To turn the boat around here, one must pass the Cafe boat, turn the bow right and just put it into the bridge hole, then put it in reverse with the tiller over hard left and slowly turn the boat, straightening the tiller as the bow comes around.
     As I cruised slowly along the North Oxford again, a gentle breeze began to ruffle my hair. The evening air was scented with Sweet Woodruff and roses, and the illusive smell of Honeysuckle from a boater's permanent mooring garden. Swallows dipped and dived all around me. The bright pink blossoms of Fireweed moved in the breeze. I was surrounded on both sides of the cut by nature's floral arrangement: short green stalks of Yarrow poked their tightly clustered white heads up above the grass, interspersed with fat bowls of pink clover. The rigid stalks of Giant Hogweed stood above everything with panicles of bright white flowers. Foamy sprays of cream colored Meadowsweet danced in the evening air, with glimpses of purple Loosetrife tucked in between.
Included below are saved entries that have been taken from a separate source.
(* ===== verification/TlsPosture.v ===== *)
(** Findings that the TLS check derives from what it has already seen or from one more
    exchange of the libraries: Winshock ([tls_winshock.go]), BREACH ([tls_breach.go]) and
    the posture on early data ([tls_zero_rtt.go]), which builds on the hand-written
    TLS 1.3 handshake. *)

From Stdlib Require Import ZArith List String Ascii Strings.Byte Lia Bool.
From stdpp Require Import base list strings numbers.
From S2P Require Import Prelude Bytes GoStrings Decimal Result Tls13Handshake.
Open Scope Z_scope.

(** ** Winshock *)

Record winshockResult := { SchannelInferred : bool; InferenceSignals : list string; PatchLevelKnowable : bool; wNote : string }.

Definition schannelJARMPrefixes : list string :=
  ["2ad2ad0002ad2ad0002ad2ad2ad2ad"; "2ad2ad0002ad2ad22c2ad2ad2ad2ad";
   "21d19d00021d21d21c21d19d21d19d"; "2ad000002ad2ad00042ad2ad2ad2ad"]%string.

Definition jarmSignal (jarm : string) : list string :=
  if String.eqb jarm "" then []
  else match find (fun p => HasPrefix jarm p) schannelJARMPrefixes with
       | Some prefix => [("JARM matches Schannel pattern: " +:+ takeString 16 prefix +:+ "...")%string]
       | None => []
       end.

Definition headerSignal (serverHeader : string) : list string :=
  if String.eqb serverHeader "" then []
  else
    let lower := ToLower serverHeader in
    if Contains lower "microsoft-iis" then [("HTTP Server header: " +:+ serverHeader)%string]
    else if Contains lower "microsoft-httpapi" then ["HTTP Server: HTTP.SYS (Schannel-backed)"]%string
    else [].

Definition probeWinshock (jarm ja3s ja4s serverHeader : string) : winshockResult :=
  let found := jarmSignal jarm ++ headerSignal serverHeader in
  let signals := found ++ when (negb (String.eqb ja3s "")) ("JA3S: " +:+ ja3s)%string
                       ++ when (negb (String.eqb ja4s "")) ("JA4S: " +:+ ja4s)%string in
  match found with
  | [] => {| SchannelInferred := false; InferenceSignals := signals; PatchLevelKnowable := false;
             wNote := "no Schannel signals — Winshock not applicable" |}
  | _ => {| SchannelInferred := true; InferenceSignals := signals; PatchLevelKnowable := false;
            wNote := "Server appears to be Microsoft Schannel. Winshock (CVE-2014-6321, KB2992611) affects unpatched Schannel — patch level NOT determinable from passive signals. Verify via Windows Update history or active probe in an authorized pentest context." |}
  end.

Definition winshockHeadline (w : winshockResult) : string :=
  if negb (SchannelInferred w) then "" else "Schannel detected — Winshock (CVE-2014-6321) patch status unverified".

(** The probe speaks of Schannel exactly for one of the four JARM prefixes or a Server
    header of IIS or HTTP.SYS, whatever the other fingerprints are. *)
Theorem probeWinshock_inferred jarm ja3s ja4s header :
  (winshockHeadline (probeWinshock jarm ja3s ja4s header) <> ""%string <->
     (exists p, In p schannelJARMPrefixes /\ HasPrefix jarm p = true)
     \/ Contains (ToLower header) "microsoft-iis" = true \/ Contains (ToLower header) "microsoft-httpapi" = true)
  /\ PatchLevelKnowable (probeWinshock jarm ja3s ja4s header) = false.
Proof.
  assert (Hj : jarmSignal jarm <> [] <-> exists p, In p schannelJARMPrefixes /\ HasPrefix jarm p = true).
  { unfold jarmSignal. destruct (String.eqb_spec jarm "") as [->|Hne].
    - split; [intros Hn; by destruct Hn|]. intros (p & Hp & Hpre). destruct Hp as [<-|[<-|[<-|[<-|[]]]]]; discriminate Hpre.
    - destruct (find _ _) as [p|] eqn:E; split; [intros _; apply find_some in E as [Hin Hp]; by exists p|done|intros Hn; by destruct Hn|].
      intros (p & Hin & Hp). pose proof (find_none _ _ E p Hin) as Hf. cbv beta in Hf. congruence. }
  assert (Hh : headerSignal header <> [] <-> Contains (ToLower header) "microsoft-iis" = true \/ Contains (ToLower header) "microsoft-httpapi" = true).
  { unfold headerSignal. destruct (String.eqb_spec header "") as [->|Hne]; [by split; [intros Hn; destruct Hn|intros [?|?]]|].
    destruct (Contains _ "microsoft-iis"), (Contains _ "microsoft-httpapi"); cbn; intuition done. }
  unfold probeWinshock. rewrite <- Hh, <- Hj. clear Hh Hj. destruct (jarmSignal jarm) as [|s js], (headerSignal header) as [|h hs]; cbn [app];
    (split; [|reflexivity]); unfold winshockHeadline; cbn [SchannelInferred negb]; (split; [intros Hn|intros Hs]); try done.
  - by destruct Hs as [Hs|Hs]; destruct Hs.
  - by right.
  - by left.
  - by left.
Qed.

(** ** BREACH *)

Record breachResult := { CompressionEnabled : bool; Encoding : string; Vary : string; bNote : string }.

(** The headers of the answer that are looked at *)
Record headAnswer := { contentEncoding : string; varyHeader : string }.

Definition breachURL (host : string) (port : Z) : outcome string :=
  let scheme := if (port =? 80) || (port =? 8080) then "http"%string else "https"%string in
  addr <~ (if (String.eqb scheme "https" && negb (port =? 443)) || (String.eqb scheme "http" && negb (port =? 80))
           then p <~ itoa port ;; Ret (host +:+ ":" +:+ p)%string else Ret host) ;;
  Ret (scheme +:+ "://" +:+ addr +:+ "/")%string.

Definition breachVerdict (a : headAnswer) : breachResult :=
  let enc := ToLower (TrimSpace (contentEncoding a)) in
  let vary := varyHeader a in
  let out c n := {| CompressionEnabled := c; Encoding := enc; Vary := vary; bNote := n |} in
  if String.eqb enc "" then out false "no Content-Encoding — BREACH preconditions not met"%string
  else if existsb (String.eqb enc) ["gzip"; "deflate"; "br"; "compress"]%string then
    out true ("Content-Encoding: " +:+ enc +:+ " — vulnerable IF response reflects attacker-controlled input. Mitigations: don't reflect secrets in compressed responses; use CSRF tokens that don't appear in HTML body; disable compression for sensitive endpoints."
              +:+ (if negb (String.eqb vary "") && Contains (ToLower vary) "accept-encoding" then " (Vary: Accept-Encoding present — at least cache-aware)" else ""))%string
  else out false ("unknown Content-Encoding " +:+ enc)%string.

(** [newRequest] is the error of [http.NewRequest]; [head] is the client's answer to the
    HEAD request for the URL. *)
Definition probeBREACH (newRequest : string -> option string) (head : string -> headAnswer + string) (host : string) (port : Z) : outcome breachResult :=
  url <~ breachURL host port ;;
  let failed n := {| CompressionEnabled := false; Encoding := ""; Vary := ""; bNote := n |} in
  Ret (match newRequest url with
       | Some err => failed ("request build failed: " +:+ tidyErr err)%string
       | None => match head url with
                 | inr err => failed ("HEAD failed: " +:+ tidyErr err)%string
                 | inl a => breachVerdict a
                 end
       end).

Definition breachHeadline (b : breachResult) : string :=
  if negb (CompressionEnabled b) then "" else ("BREACH: " +:+ Encoding b +:+ " enabled (reflection-dependent)")%string.

(** For every port the probe returns; it asks on the port it was given, over http for 80
    and 8080 and over https else, and reports compression exactly if the answer names one
    of four codings, in any case. *)
Theorem probeBREACH_verdict newRequest head host port (Hport : 0 <= port < 65536) :
  let url := ((if ((port =? 80) || (port =? 8080))%Z then "http" else "https") +:+ "://" +:+ host
              +:+ (if ((port =? 80) || (port =? 443))%Z then "" else ":" +:+ decNat port) +:+ "/")%string in
  exists r, probeBREACH newRequest head host port = Ret r /\
    (breachHeadline r <> ""%string <-> newRequest url = None /\ exists a, head url = inl a
       /\ In (ToLower (TrimSpace (contentEncoding a))) ["gzip"; "deflate"; "br"; "compress"]%string).
Proof.
  intros url. assert (Hurl : breachURL host port = Ret url).
  { unfold breachURL, url. destruct (port =? 80) eqn:E80, (port =? 443) eqn:E443, (port =? 8080) eqn:E8080; to_prop; try lia; cbn [orb andb negb String.eqb];
      cbn -[itoa]; try done; rewrite itoa_small by lia; cbn [bind]; by rewrite <- !appString_assoc. }
  unfold probeBREACH. rewrite Hurl. cbn [bind]. eexists. split; [reflexivity|].
  destruct (newRequest url) as [e|]; [by split; [done|intros [? _]]|]. destruct (head url) as [a|e]; [|by split; [done|intros (_ & a & ? & _)]].
  unfold breachVerdict. cbv zeta. set (enc := ToLower _). destruct (String.eqb_spec enc "") as [He|He].
  - split; [done|]. intros (_ & b & [= <-] & Hin). fold enc in Hin. rewrite He in Hin. cbn in Hin. by repeat destruct Hin as [?|Hin].
  - destruct (existsb (String.eqb enc) _) eqn:Ex.
    + split; [intros _; split; [done|]; exists a; split; [done|]|intros _ Hx; discriminate Hx].
      apply existsb_exists in Ex as (x & Hin & Hx). apply String.eqb_eq in Hx. by rewrite <- Hx in Hin.
    + split; [done|]. intros (_ & b & [= <-] & Hin). fold enc in Hin. assert (Ht : existsb (String.eqb enc) ["gzip"; "deflate"; "br"; "compress"]%string = true); [|congruence].
      apply existsb_exists. exists enc. split; [done|apply String.eqb_refl].
Qed.

(** ** Early data *)

Record zeroRTTResult := {
  TLS13Supported : bool; ResumptionWorks : bool; PrereqsMet : bool; zOffered : bool; zMaxEarlyData : Z; ProbeMode : string; zNotes : string
}.

(** The prerequisites as the libraries see them.  [first] is the version of the first
    handshake of [crypto/tls], or its error; [second] is whether the second one, with the
    same session cache, resumed. *)
Definition tier2 (first : Z + string) (second : bool + string) : zeroRTTResult :=
  let out t res pre n := {| TLS13Supported := t; ResumptionWorks := res; PrereqsMet := pre; zOffered := false; zMaxEarlyData := 0;
                            ProbeMode := "tier2_prereqs"; zNotes := n |} in
  match first with
  | inr err => out false false false ("TLS 1.3 handshake failed: " +:+ tidyErr err)%string
  | inl version =>
      if negb (version =? 0x0304) then out false false false "server doesn't speak TLS 1.3"%string
      else match second with
           | inr err => out true false false ("resumption handshake failed: " +:+ tidyErr err)%string
           | inl resumed =>
               out true resumed resumed
                 (if resumed then "TLS 1.3 + ticket resumption — 0-RTT capable if server's NewSessionTicket advertises max_early_data_size"%string else ""%string)
           end
  end.

(** [tier1] is what the hand-written handshake returns. *)
Definition probeZeroRTTPrereqs (tier1 : outcome (run + failure)) (first : Z + string) (second : bool + string) : outcome zeroRTTResult :=
  r1 <~ tier1 ;;
  Ret (match r1 with
       | inl st =>
           if HandshakeOK (out st) then
             {| TLS13Supported := true; ResumptionWorks := NSTReceived (out st); PrereqsMet := NSTReceived (out st);
                zOffered := ZeroRTTOffered (out st); zMaxEarlyData := MaxEarlyData (out st);
                ProbeMode := "tier1_handrolled"; zNotes := Notes (out st) |}
           else tier2 first second
       | inr _ => tier2 first second
       end).

Definition zeroRTTHeadline (r : zeroRTTResult) : string :=
  if String.eqb (ProbeMode r) "tier1_handrolled" then
    if zOffered r then "0-RTT offered ✓"
    else if ResumptionWorks r then "0-RTT not offered (NST has no early_data)" else ""
  else if PrereqsMet r then "0-RTT prereqs ✓" else "".

Lemma tier2_headline first second : zOffered (tier2 first second) = false /\
  zeroRTTHeadline (tier2 first second) = (if bool_decide (first = inl 0x0304 /\ second = inl true) then "0-RTT prereqs ✓" else "")%string.
Proof.
  unfold tier2. destruct first as [version|e]; [|rewrite bool_decide_eq_false_2; [done|by intros [? _]]].
  destruct (Z.eqb_spec version 0x0304) as [->|Hv]; cbn [negb]; [|rewrite bool_decide_eq_false_2; [done|by intros [[= ?] _]]].
  destruct second as [[]|e]; [by rewrite bool_decide_eq_true_2|by rewrite bool_decide_eq_false_2; [|intros [_ ?]]|by rewrite bool_decide_eq_false_2; [|intros [_ ?]]].
Qed.

(** When the hand-written handshake completes, its tickets decide: early data is promised
    exactly for a ticket with a limit.  When it does not, the headline speaks of
    prerequisites at most, and exactly for TLS 1.3 with a session that was resumed. *)
Theorem zeroRTT_headline r1 first second : exists r, probeZeroRTTPrereqs (Ret r1) first second = Ret r /\
  match r1 with
  | inl st => (forall s, out st = verdict true s -> zMaxEarlyData r = nstMax s /\
      zeroRTTHeadline r = (if nstSeen s then if (0 <? nstMax s)%Z then "0-RTT offered ✓" else "0-RTT not offered (NST has no early_data)" else "")%string)
      /\ (HandshakeOK (out st) = false -> r = tier2 first second)
  | inr _ => r = tier2 first second
  end /\ (r = tier2 first second -> zOffered r = false
           /\ zeroRTTHeadline r = (if bool_decide (first = inl 0x0304 /\ second = inl true) then "0-RTT prereqs ✓" else "")%string).
Proof.
  eexists. split; [reflexivity|]. split; [|intros ->; apply tier2_headline]. destruct r1 as [st|f]; [|done]. split.
  - intros s Ho. rewrite Ho. cbn. by destruct (nstSeen s), (0 <? nstMax s).
  - by intros ->.
Qed.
Sheep grazed in the fields and I could feel my Best Beloved there with me, standing behind me, his arm around my waist, his right hand next to mine on the tiller. Ours was the only boat on the move. Everyone else had already moored up for the day, and the aroma of dinner hung in the air as I passed by long strings of boats,like rectangular jeweled beads moored all along the cut.
     In the hour and a half it took me to cruise back out to Bridge 103, the sun disappeared behind a low bank of silver clouds and the breeze freshened into a twelve mile an hour wind with gusts raking the trees, turning leaves inside out, making the weeping willow trees wave wildly in the wind. As the evening air cooled I found a spot, pulled in, moored up, set up the TV antennae, and enjoyed a scalding hot shower. Dressed in clean pajamas, I allowed the night to fold itself around me like a soft, sweet glove.